Have no fear, I do not actually advocate these last two suggestions. They clearly go into the category of being so far completely outside of what Anne McCaffrey and her continuation author, son Todd McCaffrey, intended for the franchise. I might reject any hate mail for saying that Dragonflight is imperfect because story threads weren’t fully realized on the page, but adding in evil robots would, in this case, be completely indefensible. My earlier suggestions have the virtue of being concepts that are already suggested on the page and just need shaping and sculpting to bring out. A huge difference.

I have always liked to make sure that I highlight something unreservedly good about the property under review. Dragonflight has it in spades what with the CGI visuals of dragons flying around playing Missile Command to save the planet of Pern. It is in those visuals that I recommend this book while expressing my hope that a screenwriter can make the movie be about more than just dragons flying around burning things.

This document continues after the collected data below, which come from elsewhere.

(* ===== verification/Machine.v ===== *)
(** The machine the kernel runs on: physical memory and the kernel's global
    variables below the task manager, with the monad [M] of computations over them.
    [page_alloc] and [page_free] are [page::alloc] and [page::free] on the global
    allocator; [plic_enable] and the rest of [src/src/drivers/plic.rs] act on the
    interrupt controller's 32-bit registers; the CSR functions are those of
    [src/src/arch/riscv/csr.rs] and the firmware calls those of [sbi.rs]. *)

From S2P Require Import Prelude Arch Page Memory.

Record mach : Type := mkMach {
  mem : memory;
  PAGE_ALLOCATOR : option PageAllocator;
  (** The address of the kernel's root page table. *)
  KERNEL_PAGETABLE : option Z;
  (** PLIC registers, by address. *)
  plic : gmap Z Z;
  (** Control and status registers, by number. *)
  csrs : gmap Z Z;
  (** The firmware calls made so far, the last one first: [(eid, fid, arg0)]. *)
  sbi_calls : list (Z * Z * Z);
  (** The pages [page::alloc] has handed out so far, the last one first (a page that was freed
      and handed out again is in the list twice).  The code keeps no such list: it says which
      pages a run takes, so that [Kernel.paged] can tell whether the kernel can reach them. *)
  taken : list Z;
}.

Definition set_mem (f : memory → memory) (s : mach) : mach :=
  mkMach (f (mem s)) (PAGE_ALLOCATOR s) (KERNEL_PAGETABLE s) (plic s) (csrs s) (sbi_calls s) (taken s).
Definition set_pages (p : option PageAllocator) (s : mach) : mach :=
  mkMach (mem s) p (KERNEL_PAGETABLE s) (plic s) (csrs s) (sbi_calls s) (taken s).
Definition set_kernel_pagetable (p : option Z) (s : mach) : mach :=
  mkMach (mem s) (PAGE_ALLOCATOR s) p (plic s) (csrs s) (sbi_calls s) (taken s).
Definition set_csrs (f : gmap Z Z → gmap Z Z) (s : mach) : mach :=
  mkMach (mem s) (PAGE_ALLOCATOR s) (KERNEL_PAGETABLE s) (plic s) (f (csrs s)) (sbi_calls s) (taken s).

Abbreviation M := (st mach).

Definition load (a : Z) : M Z := gets (λ s, load64 (mem s) a).
Definition store (a v : Z) : M unit := modify (set_mem (λ m, store64 m a v)).

(** The allocator as it is after [page::alloc] answered [r]. *)
Definition hand_out (pa : PageAllocator) (r : option Z) (s : mach) : mach :=
  mkMach (mem s) (Some pa) (KERNEL_PAGETABLE s) (plic s) (csrs s) (sbi_calls s)
    (match r with Some a => a :: taken s | None => taken s end).
(** [PAGE_ALLOCATOR.lock().as_mut()?.alloc()]. *)
Definition page_alloc : M (option Z) := λ s,
  match PAGE_ALLOCATOR s with
  | None => Done (None, s)
  | Some pa =>
      match PageAllocator_alloc pa with
      | Done (r, pa') => Done (r, hand_out pa' r s)
      | Panic => Panic
      | Diverge => Diverge
      end
  end.
Definition page_free (addr : Z) : M unit := λ s,
  match PAGE_ALLOCATOR s with
  | None => Done (tt, s)
  | Some pa =>
      match PageAllocator_free addr pa with
      | Done (_, pa') => Done (tt, set_pages (Some pa') s)
      | Panic => Panic
      | Diverge => Diverge
      end
  end.

(** ** The interrupt controller *)

Definition PLIC_BASE : Z := 0x0c000000.
Definition PRIORITY_BASE : Z := PLIC_BASE.
Definition SENABLE_BASE : Z := PLIC_BASE + 0x2080.
Definition SCONTEXT_BASE : Z := PLIC_BASE + 0x201000.
Definition UART0_IRQ : Z := 10.

Definition read32 (a : Z) : M Z := gets (λ s, default 0 (plic s !! a)).
Definition write32 (a v : Z) : M unit :=
  modify (λ s, mkMach (mem s) (PAGE_ALLOCATOR s) (KERNEL_PAGETABLE s)
                 (<[a := v]> (plic s)) (csrs s) (sbi_calls s) (taken s)).

Definition plic_init : M unit :=
  _ ← write32 (PRIORITY_BASE + UART0_IRQ * 4) 1;
  _ ← write32 SENABLE_BASE 0;
  write32 SCONTEXT_BASE 0.
Definition plic_enable (irq : Z) : M unit :=
  let register := SENABLE_BASE + irq / 32 * 4 in
  let bit := Z.shiftl 1 (irq mod 32) in
  v ← read32 register;
  write32 register (Z.lor v bit).
Definition plic_disable (irq : Z) : M unit :=
  let register := SENABLE_BASE + irq / 32 * 4 in
  let bit := Z.shiftl 1 (irq mod 32) in
  v ← read32 register;
  write32 register (Z.land v (Z.lxor bit (2 ^ 32 - 1))).

Definition plic_claim : M Z := read32 (SCONTEXT_BASE + 4).
Definition plic_complete (irq : Z) : M unit := write32 (SCONTEXT_BASE + 4) irq.

(** ** Control and status registers *)

Definition read_csr (csr : Z) : M Z := gets (λ s, default 0 (csrs s !! csr)).
Definition write_csr (csr v : Z) : M unit := modify (set_csrs (λ m, <[csr := v]> m)).
Definition set_csr (csr v : Z) : M unit :=
  modify (set_csrs (λ m, <[csr := Z.lor (default 0 (m !! csr)) v]> m)).
Definition clear_csr (csr v : Z) : M unit :=
  modify (set_csrs (λ m, <[csr := Z.land (default 0 (m !! csr)) (not64 v)]> m)).

Definition SSTATUS : Z := 0x100.
Definition SIE : Z := 0x104.
Definition STVEC : Z := 0x105.
Definition SSCRATCH : Z := 0x140.
Definition SEPC : Z := 0x141.
Definition SCAUSE : Z := 0x142.
Definition STVAL : Z := 0x143.
Definition SATP : Z := 0x180.

Definition read_sstatus : M Z := read_csr SSTATUS.
Definition write_sstatus (val : Z) : M unit := write_csr SSTATUS val.
Definition read_stvec : M Z := read_csr STVEC.
Definition write_stvec (val : Z) : M unit := write_csr STVEC val.
Definition read_sscratch : M Z := read_csr SSCRATCH.
Definition write_sscratch (val : Z) : M unit := write_csr SSCRATCH val.
Definition read_sepc : M Z := read_csr SEPC.
Definition write_sepc (val : Z) : M unit := write_csr SEPC val.
Definition read_scause : M Z := read_csr SCAUSE.
Definition read_stval : M Z := read_csr STVAL.
Definition read_satp : M Z := read_csr SATP.
Definition write_satp (val : Z) : M unit := write_csr SATP val.
Definition enable_interrupts : M unit := set_csr SSTATUS SSTATUS_SIE.
Definition disable_interrupts : M unit := clear_csr SSTATUS SSTATUS_SIE.
Definition interrupts_enabled : M bool :=
  v ← read_sstatus; mret (negb (Z.land v SSTATUS_SIE =? 0)).

(** ** Firmware calls

    A call is recorded; what the firmware does with it is outside the model. *)

Definition sbi_call (eid fid arg0 : Z) : M unit :=
  modify (λ s, mkMach (mem s) (PAGE_ALLOCATOR s) (KERNEL_PAGETABLE s) (plic s) (csrs s)
                 ((eid, fid, arg0) :: sbi_calls s) (taken s)).
Definition set_timer (stime_value : Z) : M unit := sbi_call 0 0 stime_value.
(** The firmware's answer, where the code looks at it, is an argument. *)
Record SbiResult : Type := mkSbiResult { error : Z; value : Z }.
Definition console_putchar (c : Z) : M unit := sbi_call 1 0 c.
Definition console_getchar (result : SbiResult) : M (option Z) :=
  _ ← sbi_call 2 0 0;
  mret (if 0 <=? error result then Some (u8 (error result)) else None).

(** ** What is handed out *)

(** The allocator is well-formed and does not manage page 0, which stands for "none". *)
Definition pages_wf (s : mach) : Prop :=
  ∃ pa, PAGE_ALLOCATOR s = Some pa ∧ PageAllocator_wf pa ∧ 0 < start_addr pa.
(** [a] is the address of a page handed out by the allocator. *)
Definition is_alloc (s : mach) (a : Z) : Prop :=
  ∃ pa, PAGE_ALLOCATOR s = Some pa ∧ allocated pa a.
Definition free_count (s : mach) : Z :=
  match PAGE_ALLOCATOR s with None => 0 | Some pa => free_pages pa end.
(** The managed addresses. *)
Definition managed (s : mach) (a : Z) : Prop :=
  ∃ pa, PAGE_ALLOCATOR s = Some pa ∧ in_range pa a.

(** Two machines that differ at most in memory and the allocator. *)
Definition same_globals (s s' : mach) : Prop :=
  KERNEL_PAGETABLE s' = KERNEL_PAGETABLE s ∧ plic s' = plic s ∧
  csrs s' = csrs s ∧ sbi_calls s' = sbi_calls s.

Lemma same_globals_refl s : same_globals s s.
Proof. done. Qed.
Lemma same_globals_trans s1 s2 s3 :
  same_globals s1 s2 → same_globals s2 s3 → same_globals s1 s3.
Proof. intros (? & ? & ? & ?) (? & ? & ? & ?). split_and!; congruence. Qed.

Section facts.
Implicit Types s : mach.

Lemma is_alloc_aligned s a : pages_wf s → is_alloc s a → page_aligned a ∧ a + PAGE_SIZE < 2 ^ 56.
Proof.
  intros (pa & E & Hwf & _) (pa' & E' & i & Hi & -> & _). simplify_eq.
  destruct Hwf as [_ _ Ht Hs Hr _]. unfold page_addr. split.
  - apply page_aligned_add; [done|lia].
  - destruct Hs. unfold is_u64, MAX_PAGES, BITMAP_SIZE, PAGE_SIZE in *. lia.
Qed.

Lemma is_alloc_pos s a : pages_wf s → is_alloc s a → 0 < a.
Proof.
  intros (pa & E & _ & Hs) (pa' & E' & i & Hi & -> & _). simplify_eq.
  unfold page_addr, PAGE_SIZE. lia.
Qed.

Lemma page_alloc_wp s :
  pages_wf s →
  wp page_alloc (λ r s',
    pages_wf s' ∧ mem s' = mem s ∧ same_globals s s' ∧
    (∀ b, managed s' b ↔ managed s b) ∧
    match r with
    | None => free_count s = 0 ∧ s' = s
    | Some a => page_aligned a ∧ a + PAGE_SIZE < 2 ^ 56 ∧ managed s a ∧ ¬ is_alloc s a ∧
        (∀ b, is_alloc s' b ↔ b = a ∨ is_alloc s b) ∧
        free_count s' = free_count s - 1 ∧ 0 < free_count s
    end) s.
Proof.
  intros (pa & E & Hwf & Hpos). unfold wp, page_alloc. rewrite E.
  pose proof (PageAllocator_alloc_wp pa Hwf) as H. unfold wp in H.
  destruct (PageAllocator_alloc pa) as [[r pa']| |]; [|done..].
  destruct H as [Hwf' H]. split.
  { exists pa'. split; [done|]. split; [done|].
    destruct r; [destruct H as (i & _ & (_ & _ & _ & _ & -> & _) & _)|destruct H as [-> _]]; done. }
  split; [done|]. split; [done|].
  destruct r as [a|].
  - destruct H as (i & -> & (Hi & Hb & Hbits & Ht & Hs & Hf) & _).
    assert (is_alloc (hand_out pa' (Some (page_addr pa i)) s) (page_addr pa i)) as Hal.
    { exists pa'. split; [done|]. exists i. rewrite Ht, Hbits by lia.
      unfold page_addr. rewrite Hs. rewrite decide_True by done. done. }
    split.
    { intros b. unfold managed, in_range. rewrite E. simpl.
      split; intros (? & ? & ?); simplify_eq; eexists; (split; [done|]);
        rewrite ?Hs, ?Ht in *; done. }
    apply is_alloc_aligned in Hal as [? ?];
      [|exists pa'; split; [done|]; split; [done|]; by rewrite Hs].
    split_and!; try done.
    + exists pa. split; [done|]. unfold in_range, page_addr, PAGE_SIZE. lia.
    + intros (? & ? & j & Hj & Hij & Hbj). simplify_eq.
      assert (i = j) as -> by (unfold page_addr, PAGE_SIZE in *; lia). congruence.
    + intros b. split.
      * intros (p & Hp & j & Hj & -> & Hbj). injection Hp as <-. rewrite Ht in Hj.
        rewrite Hbits in Hbj by lia. unfold page_addr. rewrite Hs.
        case_decide; [subst; by left|right].
        exists pa. split; [done|]. exists j. done.
      * intros [->|(? & ? & j & Hj & -> & Hbj)].
        { exists pa'. split; [done|]. exists i. rewrite Ht, Hbits by lia.
          unfold page_addr. rewrite Hs. rewrite decide_True by done. done. }
        simplify_eq. exists pa'. split; [done|]. exists j.
        rewrite Ht, Hbits by lia. unfold page_addr. rewrite Hs.
        split_and!; try done; lia || (case_decide; done).
    + unfold free_count. by rewrite E.
    + unfold free_count. rewrite E. pose proof (wf_free_bounds _ Hwf).
      destruct (decide (free_pages pa = 0)) as [Hz|]; [|lia].
      rewrite (wf_free _ Hwf) in Hz. rewrite countb_zero in Hz.
      specialize (Hz i). rewrite elem_of_seqZ, Hb in Hz. discriminate Hz. lia.
  - destruct H as [-> Hz].
    assert (hand_out pa None s = s) as -> by (unfold hand_out; rewrite <- E; by destruct s).
    split_and!; try done. unfold free_count. by rewrite E.
Qed.

Lemma page_free_wp s a :
  pages_wf s → is_u64 a →
  wp (page_free a) (λ _ s',
    pages_wf s' ∧ mem s' = mem s ∧ same_globals s s' ∧
    (∀ b, managed s' b ↔ managed s b) ∧
    (∀ b, is_alloc s' b ↔ is_alloc s b ∧ ¬ in_page b a)) s.
Proof.
  intros (pa & E & Hwf & Hpos) Ha. unfold wp, page_free. rewrite E.
  pose proof (PageAllocator_free_wp pa a Hwf Ha) as H. unfold wp in H.
  destruct (PageAllocator_free a pa) as [[r pa']| |]; [|done..].
  destruct H as [Hwf' H]. split.
  { exists pa'. split; [done|]. split; [done|]. case_decide; [|by subst].
    destruct H as (_ & _ & -> & _). done. }
  split; [done|]. split; [done|].
  destruct Hwf as [_ _ Htot [Hsa Hsm] Hr _].
  case_decide as Hin.
  - pose proof (page_index_range _ _ Hin) as Hi.
    destruct H as (Hbits & Ht & Hs & _). split.
    { intros b. unfold managed, in_range. rewrite E. simpl.
      split; intros (? & ? & ?); simplify_eq; eexists; (split; [done|]);
        rewrite ?Hs, ?Ht in *; done. }
    intros b. set (i := page_index pa a) in *.
    assert (∀ j, in_page (page_addr pa j) a ↔ j = i) as Hpage.
    { intros j. unfold in_page, page_addr, i, page_index, PAGE_SIZE.
      pose proof (Z.div_mod (a - start_addr pa) 4096).
      pose proof (Z.mod_pos_bound (a - start_addr pa) 4096). split; [|lia].
      intros. lia. }
    split.
    + intros (p & Hp & j & Hj & -> & Hbj). injection Hp as <-. rewrite Ht in Hj.
      rewrite Hbits in Hbj by lia. case_decide; [done|].
      replace (page_addr pa' j) with (page_addr pa j) by (unfold page_addr; by rewrite Hs).
      rewrite Hpage. split; [|done]. exists pa. split; [done|]. by exists j.
    + intros [(p & Hp' & j & Hj & -> & Hbj) Hp].
      rewrite E in Hp'. injection Hp' as <-. rewrite Hpage in Hp.
      exists pa'. split; [done|]. exists j. rewrite Ht, Hbits by lia.
      unfold page_addr. rewrite Hs. split_and!; (done || lia || by rewrite decide_False).
  - subst. assert (set_pages (Some pa) s = s) as ->
      by (unfold set_pages; rewrite <- E; by destruct s).
    split; [done|]. intros b. split; [|naive_solver]. intros Hb. split; [done|].
    destruct Hb as (? & ? & j & Hj & -> & Hbj). simplify_eq.
    unfold in_page, page_addr, in_range, PAGE_SIZE in *. lia.
Qed.
End facts.

#[export] Hint Resolve page_alloc_wp page_free_wp : page.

Additionally, I did like the tricksy-tricksy usage of time travel defining the third act that can’t be talked about until after we all see the movie. It’s the ending and I don’t give away endings.

My last suggestion: I’m not sure that I see the franchise as a series of movies, but rather a TV series for HBO or Showtime. I think my go to for any property that has as much narrative built in over a nearly five decade publishing run like Pern is premium TV. However, the story analyst doesn’t always get what he wants.

So to sum up, we have a brilliant concept with a lot of thought given to the supporting science of ecological niches. We have a presently boring relationship that hints at the real drama possible in this future movie if the screenwriter feels brave enough to go there. We also have a view of dragons to provide a good counterpoint to Smaug in The Hobbit. Thus, I will tentatively RECOMMEND this book and the franchise of the Dragonriders of Pern, based on making Lessa and F’lar interesting to watch as a couple.